Billions in tax increases outlined in the budget could be blocked by the Upper House, with the Government also facing a fight with state premiers over cuts to health and education worth $80 billion.
The Australian Financial Review says the fuel excise changes, worth $4.1 billion, and the $7 doctors payment, worth $3.1 billion, do not have the numbers to pass the current or new Senate.
Prime Minister Tony Abbott has subtly alluded to a double dissolution election if he can’t pass his entire budget, which also contains massive spending and welfare cuts, as well as a tax increase for high income earners.
The release of a federal budget rarely moves markets, as most of the major decisions have been leaked and priced in by investors. However, a budget stalemate and the resulting political disarray can have a negative impact.
Abbott said the eight senators on the cross bench who will share the balance of power after the new Senate sits from July 1 would lose their seats in a new election.
“We’re happy to talk respectfully to the independents and minor parties in the Senate and obviously a certain amount of horse-trading is something that you just accept is part of the business,” he said.
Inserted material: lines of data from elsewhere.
(* ===== verification/BpfLoader.v ===== *)
(** * Loading the eBPF probe: [libscap/scap_bpf.c], [libsinsp/sinsp_tp.cpp]

    libscap reads the probe from an ELF file: it creates the maps, patches the
    instructions that refer to them, loads a program per section and attaches it, and
    keeps a table of the programs so that single tracepoints can be switched off and on
    again.  What libelf decodes of the file and what the kernel answers are arguments; an
    index behind an array has no result.  Allocations do not fail, and the names of the
    sections are shorter than the 255 bytes of the tables. *)

From Stdlib Require Import ZArith Lia List Bool String Ascii.
From stdpp Require Import base tactics list numbers option strings gmap sorting.
From S2P Require Import Prelude Bytes EventDefs EventTable FillerTable Reader BpfRing BpfControl.
Import ListNotations.
Local Open Scope Z_scope.

Definition SCAP_UNKNOWN_KPROBE : Z := -2.
Definition BPF_PROGS_MAX : Z := 128.
Definition BPF_MAPS_MAX : Z := 32.
Definition BPF_MAP_TYPE_PROG_ARRAY : Z := 3.
Definition BPF_PSEUDO_MAP_FD : Z := 1.
(** [BPF_LD | BPF_IMM | BPF_DW] *)
Definition LD_IMM_DW : Z := 24.
Definition SHT_SYMTAB : Z := 2.
Definition SHT_REL : Z := 9.

Definition SYSDIG_PERF_MAP : Z := 0.
Definition SYSDIG_SYSCALL_CODE_ROUTING_TABLE : Z := 2.
Definition SYSDIG_SYSCALL_TABLE : Z := 3.
Definition SYSDIG_EVENT_INFO_TABLE : Z := 4.
Definition SYSDIG_FILLERS_TABLE : Z := 5.
Definition SYSDIG_FRAME_SCRATCH_MAP : Z := 6.
Definition SYSDIG_TMP_SCRATCH_MAP : Z := 7.
Definition SYSDIG_LOCAL_STATE_MAP : Z := 9.

(** ** Data. *)

Record bpf_map_def : Type := mk_map_def {
  mdef_type : Z;
  mdef_key_size : Z;
  mdef_value_size : Z;
  mdef_max_entries : Z;
  mdef_flags : Z }.

Record bpf_map_data : Type := mk_map_data {
  map_fd : Z;
  elf_offset : Z;
  map_def : bpf_map_def }.

Record bpf_insn : Type := mk_insn {
  code : Z;
  dst_reg : Z;
  src_reg : Z;
  insn_off : Z;
  imm : Z }.

Record bpf_prog : Type := mk_prog {
  prog_fd : Z;
  prog_efd : Z;
  prog_name : string }.
Definition no_prog : bpf_prog := mk_prog 0 0 "".

Record kt_index : Type := mk_kt {
  kt_name : string;
  kt_idx : Z;
  kt_interest : bool }.

(** The part of the handle the loader keeps; [closed] are the descriptors of
    programs and maps it has closed, oldest first. *)
Record loader : Type := mk_loader {
  m_bpf_progs : list bpf_prog;
  m_bpf_prog_cnt : Z;
  m_bpf_fillers : list bool;
  m_bpf_map_fds : list Z;
  m_bpf_prog_array_map_idx : Z;
  kt_indices : list kt_index;
  m_bpf_prog_real_size : Z;
  closed : list Z }.

Definition set_progs (h : loader) (ps : list bpf_prog) (n : Z) : loader :=
  mk_loader ps n (m_bpf_fillers h) (m_bpf_map_fds h) (m_bpf_prog_array_map_idx h) (kt_indices h)
    (m_bpf_prog_real_size h) (closed h).
Definition set_kt (h : loader) (l : list kt_index) (n : Z) : loader :=
  mk_loader (m_bpf_progs h) (m_bpf_prog_cnt h) (m_bpf_fillers h) (m_bpf_map_fds h)
    (m_bpf_prog_array_map_idx h) l n (closed h).
Definition set_fillers (h : loader) (l : list bool) : loader :=
  mk_loader (m_bpf_progs h) (m_bpf_prog_cnt h) l (m_bpf_map_fds h) (m_bpf_prog_array_map_idx h)
    (kt_indices h) (m_bpf_prog_real_size h) (closed h).
Definition set_map_fds (h : loader) (l : list Z) (arr : Z) : loader :=
  mk_loader (m_bpf_progs h) (m_bpf_prog_cnt h) (m_bpf_fillers h) l arr (kt_indices h)
    (m_bpf_prog_real_size h) (closed h).
Definition add_closed (h : loader) (l : list Z) : loader :=
  mk_loader (m_bpf_progs h) (m_bpf_prog_cnt h) (m_bpf_fillers h) (m_bpf_map_fds h)
    (m_bpf_prog_array_map_idx h) (kt_indices h) (m_bpf_prog_real_size h) (closed h ++ l).

(** The handle as [calloc] gives it. *)
Definition no_kt : kt_index := mk_kt "" 0 false.
Definition new_loader : loader :=
  mk_loader (replicate 128 no_prog) 0 (replicate 128 false) (replicate 32 0) 0
    (replicate 128 no_kt) 0 [].

(** ** Names. *)

Definition g_filler_names : list string :=
  ["sys_autofill"; "sys_generic"; "sys_empty"; "sys_single"; "sys_single_x"; "sys_open_x";
   "sys_read_x"; "sys_write_x"; "sys_execve_e"; "proc_startupdate"; "proc_startupdate_2";
   "proc_startupdate_3"; "sys_socketpair_x"; "sys_setsockopt_x"; "sys_getsockopt_x";
   "sys_connect_x"; "sys_accept4_e"; "sys_accept_x"; "sys_send_e"; "sys_send_x"; "sys_sendto_e";
   "sys_sendmsg_e"; "sys_sendmsg_x"; "sys_sendmmsg_x"; "sys_recv_x"; "sys_recvfrom_x";
   "sys_recvmsg_x"; "sys_recvmsg_x_2"; "sys_shutdown_e"; "sys_creat_x"; "sys_pipe_x";
   "sys_eventfd_e"; "sys_futex_e"; "sys_lseek_e"; "sys_llseek_e"; "sys_socket_bind_x";
   "sys_poll_e"; "sys_poll_x"; "sys_pread64_e"; "sys_preadv64_e"; "sys_writev_e";
   "sys_pwrite64_e"; "sys_readv_preadv_x"; "sys_writev_pwritev_x"; "sys_pwritev_e";
   "sys_nanosleep_e"; "sys_getrlimit_setrlimit_e"; "sys_getrlimit_setrlrimit_x"; "sys_prlimit_e";
   "sys_prlimit_x"; "sched_switch_e"; "sched_drop"; "sys_fcntl_e"; "sys_ptrace_e";
   "sys_ptrace_x"; "sys_mmap_e"; "sys_brk_munmap_mmap_x"; "sys_renameat_x"; "sys_renameat2_x";
   "sys_symlinkat_x"; "sys_procexit_e"; "sys_sendfile_e"; "sys_sendfile_x"; "sys_quotactl_e";
   "sys_quotactl_x"; "sys_sysdigevent_e"; "sys_getresuid_and_gid_x"; "sys_signaldeliver_e";
   "sys_pagefault_e"; "sys_setns_e"; "sys_unshare_e"; "sys_flock_e"; "cpu_hotplug_e";
   "sys_semop_x"; "sys_semget_e"; "sys_semctl_e"; "sys_ppoll_e"; "sys_mount_e"; "sys_access_e";
   "sys_socket_x"; "sys_bpf_x"; "sys_unlinkat_x"; "sys_fchmodat_x"; "sys_chmod_x";
   "sys_fchmod_x"; "sys_mkdirat_x"; "sys_openat_x"; "sys_linkat_x"; "tcp_rcv_established_e";
   "tcp_drop_e"; "tcp_retransmit_skb_e"; "netif_receive_skb_e"; "net_dev_start_xmit_e";
   "tcp_connect_x"; "tcp_set_state_e"; "tcp_receive_reset_e"; "tcp_send_reset_e";
   "cpu_analysis_e"; "sys_epoll_wait_x"; "terminate_filler"]%string.

Fixpoint lookup_filler_id_from (j : Z) (l : list string) (name : string) : Z :=
  match l with
  | [] => -1
  | x :: l' => if String.eqb name x then j else lookup_filler_id_from (j + 1) l' name
  end.

Definition lookup_filler_id (name : string) : Z := lookup_filler_id_from 0 g_filler_names name.

(** The text behind a prefix, when it is one. *)
Fixpoint after (p s : string) : option string :=
  match p, s with
  | EmptyString, _ => Some s
  | String a p', String b s' => if Ascii.eqb a b then after p' s' else None
  | String _ _, EmptyString => None
  end.

(** ** One program. *)

(** What the kernel answers while a program is loaded: whether the kprobe event was
    created or exists, the descriptor of the program, the update of the program array,
    the raw tracepoint, the descriptor of the event's id file, the length read from it,
    the perf event and its two ioctls. *)
Record tp_env : Type := mk_tp {
  te_kprobe : bool;
  te_prog : Z;
  te_array : Z;
  te_raw_open : Z;
  te_open : Z;
  te_read : Z;
  te_perf : Z;
  te_enable : Z;
  te_set_bpf : Z }.

(** The kind of a section, with the event behind the prefix. *)
Inductive tp_kind : Set := raw_tp | plain_tp | kprobe_tp | kretprobe_tp | unspec_tp.

Definition split_event (event : string) : tp_kind * string :=
  match after "raw_tracepoint/" event with
  | Some ev => (raw_tp, ev)
  | None =>
      match after "tracepoint/" event with
      | Some ev => (plain_tp, ev)
      | None =>
          match after "kprobe/" event with
          | Some ev => (kprobe_tp, ev)
          | None =>
              match after "kretprobe/" event with
              | Some ev => (kretprobe_tp, ev)
              | None => (unspec_tp, event)
              end
          end
      end
  end.

Definition is_kp (k : tp_kind) : bool := match k with kprobe_tp | kretprobe_tp => true | _ => false end.
Definition is_raw (k : tp_kind) : bool := match k with raw_tp => true | _ => false end.

(** The table entries of a program that was loaded. *)
Definition add_prog (h : loader) (fd : Z) (full_event : string) : option loader :=
  let n := m_bpf_prog_cnt h in
  if (n <? 0) || (BPF_PROGS_MAX <=? n) then None
  else
    old ← m_bpf_progs h !! Z.to_nat n;
    let ps := <[Z.to_nat n := mk_prog fd (prog_efd old) full_event]> (m_bpf_progs h) in
    let r := m_bpf_prog_real_size h in
    if r <? n + 1 then
      if (r <? 0) || (BPF_PROGS_MAX <=? r) then None
      else Some (set_progs (set_kt h (<[Z.to_nat r := mk_kt full_event n true]> (kt_indices h)) (r + 1)) ps (n + 1))
    else Some (set_progs h ps (n + 1)).

(** The rest for a filler: its slot of the program array. *)
Definition load_filler (e : tp_env) (h : loader) (name : string) : option (loader * Z) :=
  if String.eqb name "" then Some (h, SCAP_FAILURE)
  else
    let prog_id := lookup_filler_id name in
    if prog_id =? -1 then Some (h, SCAP_FAILURE)
    else if te_array e <? 0 then Some (h, SCAP_FAILURE)
    else Some (set_fillers h (<[Z.to_nat prog_id := true]> (m_bpf_fillers h)), SCAP_SUCCESS).

(** The rest for an event: attaching; [efd] is stored last. *)
Definition attach (e : tp_env) (h : loader) (k : tp_kind) (event : string) : option (loader * Z) :=
  let store h efd :=
    let i := Z.to_nat (m_bpf_prog_cnt h - 1) in
    p ← m_bpf_progs h !! i;
    Some (set_progs h (<[i := mk_prog (prog_fd p) efd (prog_name p)]> (m_bpf_progs h)) (m_bpf_prog_cnt h),
          SCAP_SUCCESS) in
  if is_raw k then
    if te_raw_open e <? 0 then Some (h, SCAP_FAILURE) else store h (te_raw_open e)
  else if te_open e <? 0 then
    if String.eqb event "exceptions/page_fault_user" || String.eqb event "exceptions/page_fault_kernel"
    then Some (h, SCAP_SUCCESS)
    else Some (h, if is_kp k then SCAP_UNKNOWN_KPROBE else SCAP_FAILURE)
  else if (te_read e <? 0) || (256 <=? te_read e) then Some (h, SCAP_FAILURE)
  else if te_perf e <? 0 then Some (h, SCAP_FAILURE)
  else if negb (te_enable e =? 0) then Some (h, SCAP_FAILURE)
  else if negb (te_set_bpf e =? 0) then Some (h, SCAP_FAILURE)
  else store h (te_perf e).

Definition load_tracepoint (e : tp_env) (h : loader) (full_event : string) : option (loader * Z) :=
  let '(k, event) := split_event full_event in
  if is_kp k && negb (match after "filler/" event with Some _ => true | None => te_kprobe e end)
  then Some (h, SCAP_UNKNOWN_KPROBE)
  else if String.eqb event "" then Some (h, SCAP_FAILURE)
  else if te_prog e <? 0 then Some (h, SCAP_FAILURE)
  else
    h ← add_prog h (te_prog e) full_event;
    match after "filler/" event with
    | Some name => load_filler e h name
    | None => attach e h k event
    end.

(** ** The file. *)

(** A section as libelf decodes it: its name, type and [sh_info]; the relocations of a
    section of type [SHT_REL], each with the offset it patches and the value of its
    symbol; and the contents, as the code reads them: instructions, text, or the map
    definition at an offset. *)
Record elf_section : Type := mk_section {
  shname : string;
  sh_type : Z;
  sh_info : Z;
  sh_rels : list (Z * Z);
  d_insns : list bpf_insn;
  d_text : string;
  d_maps : Z -> bpf_map_def }.

(** The sections, where [get_elf_section] succeeds, and the symbols, each with its value
    and the index of its section. *)
Record elf_file : Type := mk_elf {
  sections : list (option elf_section);
  elf_symbols : list (Z * Z) }.

(** The static variables of [load_bpf_file], which outlive the handle. *)
Record load_statics : Type := mk_statics {
  first_load_map : bool;
  ls_maps : list bpf_map_data }.
Definition start_statics : load_statics := mk_statics true [].

(** What the kernel answers while the file is loaded. *)
Record load_env : Type := mk_load {
  le_release : option string;
  le_probe_version : string;
  le_open : bool;
  le_elf : option elf_file;
  le_map_create : nat -> Z;
  le_tp : string -> list bpf_insn -> tp_env }.

Definition cmp_symbols (l r : Z * Z) : Prop := fst l <= fst r.
#[global] Instance cmp_symbols_dec l r : Decision (cmp_symbols l r).
Proof. unfold cmp_symbols. apply _. Defined.

(** [load_elf_maps_section]: the maps in the order of their offsets. *)
Definition load_elf_maps_section (elf : elf_file) (maps_shndx : Z) : option (list bpf_map_data) :=
  sec ← sections elf !! Z.to_nat maps_shndx; sec ← sec;
  let syms := merge_sort cmp_symbols (base.filter (fun s => snd s = maps_shndx) (elf_symbols elf)) in
  Some (map (fun s => mk_map_data 0 (fst s) (d_maps sec (fst s))) syms).

Definition per_cpu_map (j : nat) : bool :=
  let j := Z.of_nat j in
  (j =? SYSDIG_PERF_MAP) || (j =? SYSDIG_LOCAL_STATE_MAP) || (j =? SYSDIG_FRAME_SCRATCH_MAP)
  || (j =? SYSDIG_TMP_SCRATCH_MAP).

Definition with_entries (d : bpf_map_def) (n : Z) : bpf_map_def :=
  mk_map_def (mdef_type d) (mdef_key_size d) (mdef_value_size d) n (mdef_flags d).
“What we won’t accept, though, is an attempt to completely frustrate the business of government. I don’t believe that they will try to completely frustrate the business of government because if there was an election again, hardly any of them would win their seats.”
Meanwhile, the states are furious over cuts to education and health. Hospitals and schools fall within the jurisdiction of state governments, and the Prime Minister has said they need to take more responsibility for funding.
Some commentators have suggested the move is designed to force premiers to unite in support of an increase to the GST.